第63話 リリアーヌside15
両親が真っ青な顔で部屋に飛び込んでくる。
その慌てっぷりにリリアーヌは呆然としていた。
「お父様、お母様、そんなに急いでどうしたの?」
「どうしたのではない、これを見ろっ……!我々はいい笑い者ではないか!お前は一体、何をしでかしたんだ。!リリアーヌッ」
父の手には先ほどディオンが持っていたのと同じ紙が握られている。
「わっ、わたしは何もしていないわ!」
「ミリアクト伯爵家の名前に泥を塗るのもいい加減にしてくれっ!」
「──キャアアアッ!」
父がリリアーヌの胸元を掴んで持ち上げる。
父の怒鳴り声が初めてリリアーヌに向けられる。
コレットにはよくこうして怒っていたが、リリアーヌに対しては初めてだった。
リリアーヌはあまりの恐怖に涙を流していたが、父の背後にいる母は何故かいつものようにリリアーヌを庇うことなく、こちらを睨みつけているだけ。
そしてパンッという音と共にビリビリとした痛みが走る。
頬を叩かれたのだと気づいたリリアーヌはその場で崩れ落ちた。
「な、なんでぇ……?」
「こんなことならコレットの方がまだマシだった!この役立たずめっ」
「こんなに役立たずだったなんて……本当に最悪だわ」
軽蔑するような視線を向けられたリリアーヌは一歩も動けないまま固まっていた。
それから両親の怒りの矛先はディオンへと向かう。
今すぐ婚約を破棄するようにフェリベール公爵家に掛け合うという父。
(さすがお父様!あんなことしたけど本当はわたしのことを愛しているのねっ、わたしを守ろうとしているのよ)
ディオンは「この記事はすべてデタラメですよ!町に適当にばら撒かれているゴシップ記事を信じるのですか?」と引き攣った表情で言っている。
しかしそれが本当なのだとリリアーヌはわかっていた。
(だって……わたしのことも全部本当だものっ )
その数十分後、立派な髭を携えたフェリベール公爵がミリアクト伯爵邸に訪れた。
ディオンのことについて抗議する父にフェリベール公爵から鋭い視線を送られてリリアーヌは赤くなった頬を押さえながら肩が大きく跳ねさせた。
「ち、父上……っ!」
フェリベール公爵は「面汚しが」とディオンに吐き捨てるように言った。
ディオンは冷や汗をかいていて肩を丸めて小さくなっている。
(だっさ……やっぱりこんなやついらないわ!)
父も同じ気持ちだったようで、ディオンとの婚約を破棄するように言っているが、それを鼻で笑いながらフェリベール公爵は言った。

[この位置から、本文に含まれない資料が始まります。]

(** The same topic on a broker whose answer on the latest offsets carries,
    after a good entry, an error for a partition the topic does not have. *)
Definition staleBroker : kafka.Client :=
  kafka.mkClient (kafka.TCP "localhost:9092")
    (kafka.Metadata ordersBroker)
    (λ _, inr (kafka.mkListOffsetsResponse
                 {[ "orders"%string :=
                      [kafka.mkPartitionOffsets 0 100 None;
                       kafka.mkPartitionOffsets 7 0 (Some "not leader"%string);
                       kafka.mkPartitionOffsets 1 50 None] ]}))
    (kafka.OffsetFetch ordersBroker).

Definition staleFetcher : kafka.LagFetcher :=
  kafka.NewLagFetcher staleBroker "orders" "workers".

(** An environment with the sampling interval set to zero seconds. *)
Definition zeroIntervalEnv : gmap string string :=
  <["KAFKA_TOPIC" := "orders"]> (<["KAFKA_GROUP_ID" := "workers"]>
    (<["SAMPLING_INTERVAL" := "0"]> ∅)).

(** Metadata with an empty [topic] and a key the scaler does not know, over
    an environment with a variable behind a metadata entry and an empty one;
    and the same options given without the noise. *)
Definition noisyMetadata : config.Metadata :=
  Some (<["topic" := ""]> (<["consumerGroup" := "workers"]>
    (<["lagThreshold" := "250"]> (<["pollInterval" := "5"]> ∅)))).

Definition noisyEnv : gmap string string :=
  <["KAFKA_TOPIC" := "orders"]> (<["KAFKA_GROUP_ID" := "others"]>
    (<["LAG_THRESHOLD" := "oops"]> (<["WINDOW_SIZE" := ""]> ∅))).

Definition noisyConfig : config.ScalerConfig :=
  config.mkScalerConfig "localhost:9092" "orders" "workers"
    250 (120 * time.Second) (10 * time.Second) 30.

Definition plainMetadata : config.Metadata :=
  Some (<["consumerGroup" := "workers"]> (<["lagThreshold" := "250"]> ∅)).

Definition plainEnv : gmap string string :=
  <["KAFKA_TOPIC" := "orders"]> ∅.

(** The config tests. *)
Definition requiredOnly : gmap string string :=
  <["topic" := "my-topic"]> (<["consumerGroup" := "my-group"]> ∅).

Definition defaultConfig : config.ScalerConfig :=
  config.mkScalerConfig "localhost:9092" "my-topic" "my-group"
    500 (120 * time.Second) (10 * time.Second) 30.

(** The scenarios of the server tests, on a window of thirty 10 s ticks. *)
Definition testServer (contents : list LagSample) : server.ExternalScalerServer * heap :=
  (server.mkServer
     (mkSlidingWindow (mkSlice 0 0 (length contents) (length contents))
        (300 * time.Second))
     (config.mkScalerConfig "localhost:9092" "test-topic" "test-group"
        500 (120 * time.Second) (10 * time.Second) 30),
   [contents]).

Definition metricOf (r : server.GetMetricsResponse * server.error * heap) : list Z :=
  server.MetricValue_ <$> server.MetricValues r.1.1.

(** [ticks] ticks, 10 s apart, of three partitions with the given lags. *)
Fixpoint threePartitions (start : time.Time) (ticks : nat) (lag0 lag1 lag2 : Z)
    : list LagSample :=
  match ticks with
  | O => []
  | S n =>
      [mkLagSample start "test-topic" 0 lag0 0 0;
       mkLagSample start "test-topic" 1 lag1 0 0;
       mkLagSample start "test-topic" 2 lag2 0 0]
      ++ threePartitions (time.Add start tenSeconds) n lag0 lag1 lag2
  end.

(** Two samples of one partition, ten seconds apart, far above the
    threshold. *)
Definition shortBurst : list LagSample :=
  [ mkLagSample 0 "" 0 1000 0 0;
    mkLagSample tenSeconds "" 0 1000 0 0 ].

(** A server whose window holds thirteen ticks at the threshold, and one
    whose window holds the short burst. *)
Definition busyServer : server.ExternalScalerServer :=
  (testServer (threePartitions 0 13 500 500 500)).1.
Definition busyHeap : heap := (testServer (threePartitions 0 13 500 500 500)).2.

Definition burstServer : server.ExternalScalerServer := (testServer shortBurst).1.
Definition burstHeap : heap := (testServer shortBurst).2.

(** Two later calls of [Add] on the one-sample window. *)
Definition laterCalls : list (time.Time * list LagSample) :=
  [(clock + 5 * time.Second, [sampleAt (clock + 5 * time.Second) 7]);
   (clock + 20 * time.Second, [sampleAt (clock + 20 * time.Second) 9])].
(** Version 1.1 initialization of a live instance. *)
Lemma V1_1_init_run (m0 : machine W) (t : option (W -> Z * W)) (i : Z) :
  run (V1_1.debounce_init REF t i) m0 =
    (tt, mkMachine (mkDebounce (neq0 i) (neq0 i) t) (env m0) (calls m0)).
Proof. reflexivity. Qed.

(** Version 1.0 initialization of a live instance. *)
Lemma V1_0_init_run (m0 : machine W) (t : option (W -> Z * W)) :
  run (V1_0.debounce_init REF t) m0 =
    (tt, mkMachine (mkDebounce 0 0 t) (env m0) (calls m0)).
Proof. reflexivity. Qed.

(** A stepping operation that, under an invariant it keeps, returns and
    leaves the [stable_output] it found, is frozen over every run. *)
Lemma feed_frozen (step : Z -> state (machine W) Z)
      (Inv : machine W -> Prop) :
  (forall m x, Inv m ->
     Inv (snd (run (step x) m)) /\
     fst (run (step x) m) = stable_output (cell m) /\
     stable_output (cell (snd (run (step x) m))) = stable_output (cell m)) ->
  forall xs m, Inv m ->
    frozen_at (stable_output (cell m)) xs (run (feed step xs) m).
Proof.
  intros Hstep xs. induction xs as [|x xs IH]; intros m Hm.
  - repeat split. constructor.
  - destruct (Hstep m x Hm) as (Hinv & Hr & Hs).
    destruct (IH _ Hinv) as (Hlen & Hall & Hfin).
    rewrite Hs in Hall, Hfin.
    rewrite feed_cons. unfold frozen_at. cbn [fst snd length].
    repeat split.
    + now rewrite Hlen.
    + constructor; assumption.
    + assumption.
Qed.

(** A stepping operation that, under an invariant it keeps, stores the
    normalized sample, returns the sample when it repeats [prev_input] and
    the [stable_output] it found otherwise, and leaves what it returns in
    [stable_output], shows one call of latency over every run. *)
Lemma feed_latency (step : Z -> state (machine W) Z)
      (Inv : machine W -> Prop) :
  (forall m x, Inv m ->
     Inv (snd (run (step x) m)) /\
     fst (run (step x) m) =
       (if neq0 x =? prev_input (cell m) then neq0 x
        else stable_output (cell m)) /\
     prev_input (cell (snd (run (step x) m))) = neq0 x /\
     stable_output (cell (snd (run (step x) m))) = fst (run (step x) m)) ->
  forall xs m, Inv m ->
    one_call_latency (prev_input (cell m) :: map neq0 xs)
                     (stable_output (cell m) :: fst (run (feed step xs) m)).
Proof.
  intros Hstep xs. induction xs as [|x xs IH]; intros m Hm.
  - split; [reflexivity |]. intros k Hk. cbn in Hk. lia.
  - destruct (Hstep m x Hm) as (Hinv & Hr & Hp & Hs).
    destruct (IH _ Hinv) as (Hlen & Hnth).
    rewrite Hp, Hs in Hlen, Hnth.
    rewrite feed_cons. cbn [fst snd map].
    split.
    + cbn [length] in *. now rewrite Hlen.
    + intros [|k] Hk.
      * cbn [nth]. exact Hr.
      * change (nth (S (S k)) (stable_output (cell m) ::
                  fst (run (step x) m) ::
                  fst (run (feed step xs) (snd (run (step x) m)))) 0)
          with (nth (S k) (fst (run (step x) m) ::
                  fst (run (feed step xs) (snd (run (step x) m)))) 0).
        cbn [nth length] in *. apply Hnth. lia.
Qed.

(** Version 1.1 with a null or always-true [time_ref]: one call. *)
Lemma V1_1_ready_step (m : machine W) (x : Z) :
  always_ready (time_ref (cell m)) ->
  always_ready (time_ref (cell (snd (run (V1_1.debounce_update REF x) m)))) /\
  fst (run (V1_1.debounce_update REF x) m) =
    (if neq0 x =? prev_input (cell m) then neq0 x
     else stable_output (cell m)) /\
  prev_input (cell (snd (run (V1_1.debounce_update REF x) m))) = neq0 x /\
  stable_output (cell (snd (run (V1_1.debounce_update REF x) m))) =
    fst (run (V1_1.debounce_update REF x) m).
Proof.
  intros Hready. rewrite V1_1_update_run. cbv zeta.
  destruct (time_ref (cell m)) as [f|] eqn:Ht.
  - pose proof (Hready (env m)) as Hf. apply Z.eqb_neq in Hf.
    destruct (Z.eqb_spec (neq0 x) (prev_input (cell m))) as [E|E];
      cbn; rewrite ?Hf; repeat split; auto.
  - destruct (Z.eqb_spec (neq0 x) (prev_input (cell m))) as [E|E];
      cbn; repeat split; auto.
Qed.

(** Version 1.0 with an always-true [time_ref]: one call. *)
Lemma V1_0_ready_step (f : W -> Z * W) (m : machine W) (x : Z) :
  always_true f ->
  time_ref (cell m) = Some f ->
  time_ref (cell (snd (run (V1_0.debounce_update REF x) m))) = Some f /\
  fst (run (V1_0.debounce_update REF x) m) =
    (if neq0 x =? prev_input (cell m) then neq0 x
     else stable_output (cell m)) /\
  prev_input (cell (snd (run (V1_0.debounce_update REF x) m))) = neq0 x /\
  stable_output (cell (snd (run (V1_0.debounce_update REF x) m))) =
    fst (run (V1_0.debounce_update REF x) m).
Proof.
  intros Hready Ht. rewrite V1_0_update_run. cbv zeta. rewrite Ht.
  pose proof (Hready (env m)) as Hf. apply Z.eqb_neq in Hf.
  destruct (Z.eqb_spec (neq0 x) (prev_input (cell m))) as [E|E];
    cbn; rewrite ?Hf; repeat split; auto.
Qed.

(** Either version with an always-false [time_ref]: one call. *)
Lemma busy_step (f : W -> Z * W) (m : machine W) (x : Z) :
  always_false f ->
  time_ref (cell m) = Some f ->
  forall o,
    o = run (V1_1.debounce_update REF x) m \/
    o = run (V1_0.debounce_update REF x) m ->
    time_ref (cell (snd o)) = Some f /\
    fst o = stable_output (cell m) /\
    stable_output (cell (snd o)) = stable_output (cell m).
Proof.
  intros Hbusy Ht o Ho.
  pose proof (Hbusy (env m)) as Hf. apply Z.eqb_eq in Hf.
  destruct Ho as [-> | ->];
    [rewrite V1_1_update_run | rewrite V1_0_update_run];
    cbv zeta; rewrite Ht;
    destruct (neq0 x =? prev_input (cell m));
    cbn; rewrite ?Hf; repeat split; auto.
Qed.
(** * Duplicate filters of mob_scrapy_redis_sentinel (dupefilter.py)

    A shallow embedding of the three request-duplicate filters
    ([MongoDupeFilter], [RedisDupeFilter], [RedisBloomFilter]) together with
    the part of their collaborators that the filters touch: the Redis
    server (sets and bit strings), the MongoDB server (collections with an
    optional unique index on "fp"), the crawler's stats collector and the
    logger.  Every method is a computation in a state-and-exception monad;
    the state of a method is the pair of the instance it runs on and the
    world outside the process. *)

From Stdlib Require Import ZArith NArith Lia.
From stdpp Require Import base option list gmap strings pretty.

Local Open Scope string_scope.
Local Open Scope list_scope.

(** ** Python values, exceptions *)

(** The values a settings object can hold for the options read here. *)
Inductive pyval : Type :=
| PyNone
| PyBool (b : bool)
| PyInt (z : Z)
| PyStr (s : string).

Inductive exn : Type :=
| DuplicateKeyError            (* pymongo.errors.DuplicateKeyError *)
| ServerSelectionTimeoutError  (* pymongo: no server behind the client *)
| ConnectionError              (* redis: no server behind the handle *)
| ResponseError                (* redis: WRONGTYPE *)
| TypeError
| ValueError
| AttributeError.

Inductive result (A : Type) : Type :=
| Ok (a : A)
| Raise (e : exn).
Arguments Ok {A} a.
Arguments Raise {A} e.

Definition result_map {A B} (f : A -> B) (r : result A) : result B :=
  match r with Ok a => Ok (f a) | Raise e => Raise e end.

(** ** The monad: state passing with exceptions.  A raised exception keeps
    the state reached so far, as in Python. *)

Definition M (S A : Type) : Type := S -> result A * S.

Definition ret {S A} (a : A) : M S A := fun s => (Ok a, s).
Definition raise {S A} (e : exn) : M S A := fun s => (Raise e, s).
Definition bind {S A B} (m : M S A) (k : A -> M S B) : M S B :=
  fun s => match m s with
           | (Ok a, s') => k a s'
           | (Raise e, s') => (Raise e, s')
           end.
(** [try: m except: h] *)
Definition try_except {S A} (m : M S A) (h : exn -> M S A) : M S A :=
  fun s => match m s with
           | (Ok a, s') => (Ok a, s')
           | (Raise e, s') => h e s'
           end.

Notation "'do' x <- c1 ; c2" := (bind c1 (fun x => c2))
  (at level 10, x name, c1 at level 100, c2 at level 200).

(** ** The world outside the process *)

(** A Redis key holds a set of members or a string addressed bit by bit. *)
Inductive rvalue : Type :=
| RSet (members : gset string)
| RStr (bits : N).

(** A MongoDB collection.  Every document this module stores has the shape
    [{"fp": fp}], so a document is represented by its "fp" value;
    [unique_fp] tells whether the collection carries the unique index on
    "fp". *)
Record mongo_collection : Type := Collection {
  docs : list string;
  unique_fp : bool
}.

(** What the process does to its collaborators, oldest first. *)
Inductive event : Type :=
| EvSadd (server key member : string)
| EvDelete (server key : string)
| EvGetbit (server key : string) (offset : N)
| EvSetbit (server key : string) (offset : N)
| EvCreateIndex (client db coll : string)
| EvFindOne (client db coll fp : string)
| EvInsertOne (client db coll fp : string)
| EvBfExists (key fp : string)
| EvBfInsert (key fp : string)
| EvLoggerDebug (logger msg spider : string)
| EvIncValue (name spider : string).

Record world : Type := World {
  redis_servers : gmap string (gmap string rvalue);
  mongo_servers : gmap string (gmap string (gmap string mongo_collection));
  clock : Z;                         (* int(time.time()) *)
  stats : gmap string Z;             (* spider.crawler.stats *)
  trace : list event
}.

Definition set_redis (r : gmap string (gmap string rvalue)) (w : world) : world :=
  World r (mongo_servers w) (clock w) (stats w) (trace w).
Definition set_mongo (m : gmap string (gmap string (gmap string mongo_collection)))
    (w : world) : world :=
  World (redis_servers w) m (clock w) (stats w) (trace w).
Definition set_stats (s : gmap string Z) (w : world) : world :=
  World (redis_servers w) (mongo_servers w) (clock w) s (trace w).
Definition set_trace (t : list event) (w : world) : world :=
  World (redis_servers w) (mongo_servers w) (clock w) (stats w) t.

Definition emit (e : event) : M world unit :=
  fun w => (Ok tt, set_trace (trace w ++ [e]) w).

(** The events a computation added when it took [w] to [w']. *)
Definition new_events (w w' : world) : list event :=
  drop (length (trace w)) (trace w').

(** A method runs on an instance [I] and the world; [lift] runs a
    computation on the world from inside a method. *)
Definition lift {I A} (m : M world A) : M (I * world) A :=
  fun s => let (r, w') := m (snd s) in (r, (fst s, w')).
Definition get_self {I} : M (I * world) I := fun s => (Ok (fst s), s).
Definition set_self {I} (i : I) : M (I * world) unit :=
  fun s => (Ok tt, (i, snd s)).

(** ** redis-py client, as far as the filters use it *)
Module Redis.

Definition with_server {A} (server : string)
    (k : gmap string rvalue -> M world A) : M world A :=
  fun w => match redis_servers w !! server with
           | Some db => k db w
           | None => (Raise ConnectionError, w)
           end.

Definition store (server : string) (db : gmap string rvalue) : M world unit :=
  fun w => (Ok tt, set_redis (<[server := db]> (redis_servers w)) w).

(** SADD key member: the number of members added. *)
Definition sadd (server key member : string) : M world Z :=
  do _ <- emit (EvSadd server key member);
  with_server server (fun db =>
    match db !! key with
    | None =>
        do _ <- store server (<[key := RSet {[member]}]> db); ret 1%Z
    | Some (RSet s) =>
        if decide (member ∈ s) then ret 0%Z
        else do _ <- store server (<[key := RSet ({[member]} ∪ s)]> db);
             ret 1%Z
    | Some (RStr _) => raise ResponseError
    end).

(** DEL key: the number of keys removed. *)
Definition delete (server key : string) : M world Z :=
  do _ <- emit (EvDelete server key);
  with_server server (fun db =>
    match db !! key with
    | None => ret 0%Z
    | Some _ => do _ <- store server (base.delete key db); ret 1%Z
    end).

(** GETBIT key offset *)
Definition getbit (server key : string) (offset : N) : M world Z :=
  do _ <- emit (EvGetbit server key offset);
  with_server server (fun db =>
    match db !! key with
    | None => ret 0%Z
    | Some (RStr n) => ret (Z.b2z (N.testbit n offset))
    | Some (RSet _) => raise ResponseError
    end).

(** SETBIT key offset 1: the bit that was there. *)
Definition setbit (server key : string) (offset : N) : M world Z :=
  do _ <- emit (EvSetbit server key offset);
  with_server server (fun db =>
    match db !! key with
    | None =>
        do _ <- store server (<[key := RStr (N.setbit 0 offset)]> db);
        ret 0%Z
    | Some (RStr n) =>
        do _ <- store server (<[key := RStr (N.setbit n offset)]> db);
        ret (Z.b2z (N.testbit n offset))
    | Some (RSet _) => raise ResponseError
    end).

End Redis.

(** ** pymongo client, as far as the filter uses it *)
Module Mongo.

(** [MongoClient.HOST]: the endpoint of a client built without a host. *)
Definition HOST : string := "localhost".

(** [pymongo.MongoClient(host)].  No round trip happens here; the client
    connects on its first operation.  The endpoint string is kept as the
    name of the server (its URI syntax is not modelled). *)
Definition MongoClient (host : pyval) : M world string :=
  match host with
  | PyNone => ret HOST
  | PyStr uri => ret uri
  | _ => raise TypeError
  end.

(** A [Database] object: its client and its name. *)
Record database : Type := Database { db_client : string; db_name : string }.

(** [client[name]]: [Database.__init__] refuses a name that is no [str]. *)
Definition getitem (client : string) (name : pyval) : M world database :=
  match name with
  | PyStr n => ret (Database client n)
  | _ => raise TypeError
  end.

(** [client.name] for a name that is no attribute of [MongoClient]
    ("drop_collection" is a method of [Database], not of [MongoClient]):
    [MongoClient.__getattr__] answers with the database of that name. *)
Definition getattr (client : string) (name : string) : M world database :=
  getitem client (PyStr name).

(** [Database.__call__]: a database object is not callable, whatever the
    arguments. *)
Definition call {A} (db : database) (args : list pyval) : M world A :=
  raise TypeError.

Definition with_server {A} (client : string)
    (k : gmap string (gmap string mongo_collection) -> M world A) : M world A :=
  fun w => match mongo_servers w !! client with
           | Some dbs => k dbs w
           | None => (Raise ServerSelectionTimeoutError, w)
           end.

「コレットは賢く評判のいい令嬢だったが、リリアーヌはまったくダメなようだな」
「……!」
「婚約破棄か……別にこちらは構わない。しかし今後、リリアーヌと結婚しようなどと思う令息はいないだろうな。これだけの失態を犯して婚約放棄すれば、コレットの件も相まってミリアクト伯爵家の評判も地に堕ちる」
「そ、そんなことはっ……!」
「ここに書いてあるのはリリアーヌのことだけか?随分と領民には不平不満が溜まっているようだが……まさかコレットにすべてを任せて遊び呆けていたとは」
「……っ!?」
「笑い者になるのはどちらだ?」
いつのまにか立場が逆転していた。
フェリベール公爵がそう言うと父は黙り込んでしまった。
リリアーヌは何が起きたかもわからずに首を傾げる。
重たい空気の中、フェリベール公爵はディオンを見据えた。
「ディオン、この件はお前がすべての責任を取れ。これ以上、フェリベール公爵家は関与しない」
「え…………?」
「ウィリアム殿下と仲がいいから泳がせていたが……もうお前に価値はない」
「ま、待って……待ってください、父上ッ!」
フェリベール公爵はそう言ってディオンを無視すると何事もないように去っていく。
ディオンの絶望する表情を見てもいい気味だとしか思わなかった。
それはリリアーヌがフェリベール公爵が何を言っているのか意味を理解できていないからだ。
ディオンはフェリベール公爵の護衛に引き摺られるように去っていく。
何もわかっていないリリアーヌは、ただディオンを惨めだと嘲笑っていたのだった。